▶ [Exercise requirements]: Nothing but the lines from the top of the following entries through the line with "match known with" should be printed, exactly as they are.

▶ [Supplied data]:
-- Opening Marker --

(** [get_value_of_kind(kind) and get_value_of_kind(0x0A)]: the second call
    is made only when the first value is non-zero. *)
Definition get_length (data : bytes) (kind : Z) : M dstate Z :=
  let* v := get_value_of_kind data kind in
  if v =? 0 then ret v else get_value_of_kind data 0x0A.

(** [if key not in arrays: ...] *)
Definition ensure_key (data : bytes) (key : str) : M dstate unit :=
  let* known := gets (fun s => arrays s !! key) in
  match known with
  | Some _ => ret tt
  | None =>
    let* o := gets offset in
    let* b := data_at data o in
    modify (fun s => mkState (offset s) (offset_np s)
                       (<[key := mkArray (typecode_of_tag b) []]> (arrays s))
                       (<[key := [0]]> (indices s)))
  end.

(** [arrays[key].method(...)], where the method fails with [e]. *)
Definition update_array (key : str) (f : pyarray -> option pyarray) (e : exn)
  : M dstate unit :=
  fun s =>
    match arrays s !! key with
    | None => Raised KeyError s
    | Some a =>
      match f a with
      | Some a' => Done tt (mkState (offset s) (offset_np s)
                              (<[key := a']> (arrays s)) (indices s))
      | None => Raised e s
      end
    end.

(** [while offset < target_offset: arrays[key].append(get_value())] *)
Fixpoint append_values (fuel : nat) (data : bytes) (key : str) (target : Z)
  : M dstate unit :=
  match fuel with
  | O => fun _ => Timeout
  | S fuel' =>
    let* o := gets offset in
    if o <? target then
      let* v := get_value data in
      let* _ := update_array key (fun a => array_append a v) OverflowError in
      append_values fuel' data key target
    else ret tt
  end.

(** [np.frombuffer(data, "<f4", count, off).astype(np.float32).tobytes()] on
    a little-endian host: the selected bytes, unchanged. A negative count
    means "up to the end of the buffer". *)
Definition np_frombuffer_f4 (data : bytes) (count off : Z)
  : value_error + bytes :=
  let ts := len data in
  if (off <? 0) || (ts <? off) then inl BufferOffset
  else
    let s := ts - off in
    if count <? 0 then
      if s mod 4 =? 0 then inr (drop (Z.to_nat off) data)
      else inl BufferNotMultiple
    else if s <? count * 4 then inl BufferTooSmall
    else inr (take (Z.to_nat (count * 4)) (drop (Z.to_nat off) data)).

(** [indices[key].append(len(arrays[key]))] *)
Definition close_example (key : str) : M dstate unit :=
  fun s =>
    match arrays s !! key, indices s !! key with
    | Some a, Some ix =>
      Done tt (mkState (offset s) (offset_np s) (arrays s)
                 (<[key := ix ++ [array_len a]]> (indices s)))
    | _, _ => Raised KeyError s
    end.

-- Closing Marker --

▶ [Output below]:
(** [get_value_of_kind(kind) and get_value_of_kind(0x0A)]: the second call
    is made only when the first value is non-zero. *)
Definition get_length (data : bytes) (kind : Z) : M dstate Z :=
  let* v := get_value_of_kind data kind in
  if v =? 0 then ret v else get_value_of_kind data 0x0A.

(** [if key not in arrays: ...] *)
Definition ensure_key (data : bytes) (key : str) : M dstate unit :=
  let* known := gets (fun s => arrays s !! key) in
  match known with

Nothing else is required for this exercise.